さっきより容易いとばかりに、あっという間にその四人をあの世へと送り出した。
そして、次のテントへ、またその次へと順調に刈り取っていくのだった。
「はあ、はあ、はぁ、さすがに堪えるな……」
と、一息つくリアンに、漸く不穏を告げる兵士たちの声が聞こえた。
その時リアンは既に七つのテントを平らげていた。
正に飯時様さまであった。
そこへ、
「何処だ、賊の居場所を探せっ」
と、怒鳴る声が聞こえた。
(あいつの声だ。あいつだけは……)
さらなる闘志が漲る。
怖いものは何も無い。
ズズズ、
と、声のする方に向かってテントを切り裂き、その切れ目から外に飛び出すリアン。
「!?きさまが賊か?覚悟しろ」
と、仇の兵士アルディスが叫んだ。
その声に反応して飛び掛かる兵が四人。
その四人をやれば、残るはオルディスだけだった。
(簡単だな?あと少しだ)
と、慢心するリアン。
そんな思いこそが、自身の足を掬わせた。
それでも二人は斬り伏せた。
そして、あと二人と剣を振り上げた時、強い衝撃が背中から首へと駆け抜けた。
ガク、
と、ムチ打ちのような状態で数歩前に出るリアン。
そして、そのまま前によろけ、そこに居た兵士がリアンを袈裟に斬り下ろした。
致命では無いものの、腕から血が溢れる。
気付けば、そこだけで無く全身に切り傷があった。
激しい戦闘にそれを、忘れていただけだった。
さすがに今のは効いたと見え、片膝をつき腕を押さえるリアン。
ここまでか?
とはリアンは思わなかった。
(まだやれる、やってやるさトコトンな!)
不屈こそがリアンの身体を、心を、形成しているのだ。
決して今だけではない、これまでの人生——そのものがだ。
屈むリアンの脳天を、もう一人の兵士が狙う。
それをクルンと転がり、躱すリアン。
立ち上がり様に、リアンの腕を斬った兵士の股間を斬り上げた。
「うぎゃあぁぁっ」
腹の底からの呻き声を上げ、失神と共に絶命する。
それを見た残りの兵士、
「うわー!」
恐怖に奇声を発するものに戦い方など、叩き込まれた修練さえ忘れさせた。
喪心に真上から振り下ろす剣。
剣を手にして、最初に習う様なその斬撃。
既に四十人を斬ったリアンにとっては、攻撃ですら無かった。
その兵士が迫ってくるのを待たずして、自ら踏み込みその懐を深々と斬った。
あとは大本命、仇のアルディスだけだった。
不敵な笑みとは、まさにこの男のことを指す言葉だった。
全身を、赤い鬼の如く染め上げたリアンのその姿にさえ余裕を見せた。
「まあ、ここまでやるとは大したものだ褒めてやろう。

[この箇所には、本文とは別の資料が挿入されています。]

(**  Managed allowlists bound what users and approvals can add: with a
    managed list and no expansion setting, in every state the program reaches,
    each host the allowlist in force matches is matched by the managed list,
    for lists of plain patterns. *)
Theorem managed_allowlist_bounds (w : GoWorld) cfg c0 c ops managed current set_m host :
  (forall d, plain_domain d = true -> last d <> Some "."%char -> url_hostname d = Some d) ->
  ValidatePolicyAgainstConstraints cfg c0 = Ok tt -> BuildConfigState cfg c0 = Ok c ->
  cAllowedDomains c0 = Some (map render managed) -> cAllowlistExpansionEnabled c0 = None ->
  Forall plain_pattern managed -> compileAllowlistGlobset (map render managed) = Ok set_m ->
  let s := run (NewNetworkProxyState defaultHostLookup c) ops in
  (CurrentPatterns s).1 = map render current -> Forall plain_pattern current ->
  match_ (allowSet (state s)) host = true -> match_ set_m host = true.
Proof.
  intros Hurl Hv Hb Hman Hexp Hpm Em s Hcur Hpc. destruct (BuildConfigState_Ok _ _ _ _ Hb) as (Ec & Econ & Hsync & _).
  assert (inv c0 s) as (_ & Hv' & _ & Ha & _).
  { apply run_inv. split_and!; [done| |done]. simpl. rewrite Ec. by eapply validate_valid. }
  pose proof (validate_allowed w _ _ _ (Hv' w) Hman) as Hok. rewrite Hexp in Hok.
  unfold CurrentPatterns in Hcur. simpl in Hcur. rewrite Hcur in Hok, Ha.
  rewrite (compiled_hosts _ _ _ host Hpc Ha), (compiled_hosts _ _ _ host Hpm Em).
  intros (p & Hp & Hh). by eapply managed_bounds_candidate.
Qed.

End Runs.

(** ** The theorems on an example *)

Section Witnesses.
#[local] Existing Instances ascii_env example_world.

Definition example_config : NetworkProxySettings :=
  WithAllowedDomains DefaultNetworkProxySettings [str "**.example.com"; str "api.example.com"].
Definition example_managed : list domainPattern :=
  [mkPattern domainApexAndSubdomains "Example.com"; mkPattern domainExact "other.org"].
Definition example_bounds : NetworkProxyConstraints := example_constraints (Some (map render example_managed)).

Definition empty_state : ConfigState :=
  mkConfigState DefaultNetworkProxySettings [] [] false ∅ (example_constraints None) [] 0.
Definition built : result NetError ConfigState := BuildConfigState example_config example_bounds.
Definition example_state : ConfigState := match built with Ok c => c | _ => empty_state end.

Lemma built_Ok : built = Ok example_state.
Proof.
  unfold example_state. assert (is_ok built = true) as H by (vm_compute; reflexivity). by destruct built.
Qed.

Definition example_request (host : gostring) : NetworkPolicyRequest :=
  mkPolicyRequest ProtocolHTTPSConnect host 443 "" "CONNECT" "" "".
Definition example_decider : Decider := fun _ => DecisionAllow.
Definition example_entry (h : gostring) : BlockedRequest :=
  mkBlocked h reasonDenied None None None "http" None None None 0.
Definition example_run : NetworkProxyState := NewNetworkProxyState example_lookup example_state.

Lemma allowed_requests_safe_witness :
  globsetMatchesHostOrUnscoped (denySet example_state) "free.net" = false
  /\ (AllowLocalBinding (ConfigOf example_state) = true
      \/ explicit_entry (AllowedDomains (ConfigOf example_state)) "free.net"
      \/ reaches_public example_lookup "free.net" 443)
  /\ (globsetMatchesHostOrUnscoped (allowSet example_state) "free.net" = true
      \/ exists decide, Some example_decider = Some decide /\ decide (example_request "free.net") = DecisionAllow).
Proof.
  pose proof (allowed_requests_safe "now" example_run (Some example_decider) (example_request "free.net")
                ltac:(vm_compute; reflexivity)) as H.
  assert (Host.parseHost unicode_lower (rHost (example_request "free.net")) = Some (str "free.net")) as Ep
    by (vm_compute; reflexivity).
  rewrite Ep in H. exact H.
Defined.

Lemma policy_run_invariant_witness :
  let ops := [(example_world, OpAllow "other.org"); (example_world, OpAllow "evil.net");
              (example_world, OpRecord (example_entry "evil.net"))] in
  let s := run example_lookup example_run ops in
  constraints (state s) = example_bounds
  /\ (forall world : GoWorld, ValidatePolicyAgainstConstraints (CurrentConfig s) example_bounds = Ok tt)
  /\ compileDenylistGlobset (CurrentPatterns s).2 = Ok (denySet (state s))
  /\ compileAllowlistGlobset (CurrentPatterns s).1 = Ok (allowSet (state s))
  /\ MitmEnabled s = Mitm (CurrentConfig s)
  /\ BlockedSnapshot s = last_n maxBlockedEvents (since_drain ops)
  /\ blockedTotal (state s) = (Z.of_nat (recorded ops) mod 2 ^ 64)%Z.
Proof.
  intros ops. apply (policy_run_invariant example_lookup example_world example_config).
  - vm_compute. reflexivity.
  - exact built_Ok.
Defined.

Definition denied_run : result NetError NetworkProxyState := AddDeniedDomain example_run "API.example.com:443".
Definition denied_state : NetworkProxyState := match denied_run with Ok s => s | _ => example_run end.

Lemma denied_stays_denied_witness :
  hostBlocked (run example_lookup denied_state [(example_world, OpAllow "www.example.com"); (example_world, OpSetMode "limited")])
    "api.Example.com." 80 = hostBlockedFor hostBlockDenied.
Proof.
  apply (denied_stays_denied example_lookup example_world example_world example_config example_bounds example_state []
           "API.example.com:443").
  - exact built_Ok.
  - vm_compute. reflexivity.
  - change (denied_run = Ok denied_state). unfold denied_state.
    assert (is_ok denied_run = true) as H by (vm_compute; reflexivity). by destruct denied_run.
  - vm_compute. reflexivity.
  - vm_compute. reflexivity.
  - apply Forall_cons. split; [by vm_compute|]. apply Forall_singleton. intros [].
  - vm_compute. reflexivity.
Defined.

(** The normal form of an IPv6 literal is its text: the denied address passes in
    another spelling, under an entry of the allowlist for that spelling. *)
Example ipv6_denial_by_spelling :
  match BuildConfigState (WithAllowedDomains DefaultNetworkProxySettings [str "2606:4700:0:0::1111"]) (example_constraints None) with
  | Ok c =>
      match AddDeniedDomain (NewNetworkProxyState example_lookup c) "[2606:4700::1111]" with
      | Ok s => hostBlocked s "2606:4700::1111" 443 = hostBlockedFor hostBlockDenied
                /\ hostBlocked s "2606:4700:0:0::1111" 443 = hostAllowed
                /\ Host.ParseAddr "2606:4700:0:0::1111" = Host.ParseAddr "2606:4700::1111"
      | _ => False
      end
  | _ => False
  end.
Proof. vm_compute. done. Qed.

Lemma managed_allowlist_bounds_witness :
  match_ (allowSet (state (run example_lookup example_run [(example_world, OpAllow "other.org")]))) "a.example.com" = true
  /\ match_ [str "example.com"; str "?*.example.com"; str "other.org"] "a.example.com" = true.
Proof.
  split; [vm_compute; reflexivity|].
  apply (managed_allowlist_bounds example_lookup example_world example_config example_bounds example_state
           [(example_world, OpAllow "other.org")] example_managed
           [mkPattern domainApexAndSubdomains "example.com"; mkPattern domainExact "api.example.com";
            mkPattern domainExact "other.org"]).
  - intros d Hd _. simpl. by destruct d.
  - vm_compute. reflexivity.
  - exact built_Ok.
  - reflexivity.
  - reflexivity.
  - repeat constructor.
  - vm_compute. reflexivity.
  - vm_compute. reflexivity.
  - repeat constructor.
  - vm_compute. reflexivity.
Defined.

End Witnesses.

(** An entry that a URL reads as user information and a host, but the compiler
    of patterns as a host and a port, passes a managed list that does not cover
    what it allows. *)
Example userinfo_escapes_managed_list :
  let env := {| unicode_lower := id; unicode_upper := id; query_params_within_max := fun _ => true;
                url_hostname := fun h => if decide (h = str "evil.net:@a.example.com") then Some (str "a.example.com")
                                         else Some h |} in
  validateAllowedDomainsConstraint (env := env) [str "*.example.com"] None [str "evil.net:@a.example.com"] ∅ = Ok tt
  /\ compileAllowlistGlobset (env := env) [str "evil.net:@a.example.com"] = Ok [str "evil.net"].
Proof. vm_compute. done. Qed.

End Policy.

だが初めに俺に奇襲をかけなかった不運が——」
全身に圧倒的な覇気を纏うアルディス。
「不運か、それなら七年前にお前に貰ったさ。今から返してやるよ」
リアンの勇ましい声が、破れたテントを突き抜けた。
それにアルディスが、
「七年前?だからどうしたぁ」
と、言い終えるや否や地を蹴って飛びリアンに迫った。
リアンの目前で、突如身体を捻り蹴りを繰り出すアルディス。
何も出来ないリアンは、突っ立ったままだ。
「ぐふぅわっ」
それを腹に受けすっ飛ぶリアン。
破れかけたテントが、辛うじてそれを受け止める。
ビリビリ、
と、重さに傷を広げるテント。
リアンが地に落ちるのを許さないアルディスが、リアンの髪を掴む。
「なんだもうお終いか?俺の期待を返してくれよっ」
と、腹に一発拳を入れ、今度は別のテントの方へと投げ飛ばした。
(くそ、これじゃ何も変わらないじゃないか)
あの日、父を切り裂き、幼かったこの身を掴み上げた、あの太い腕。
それが今もまだここにあるのだった。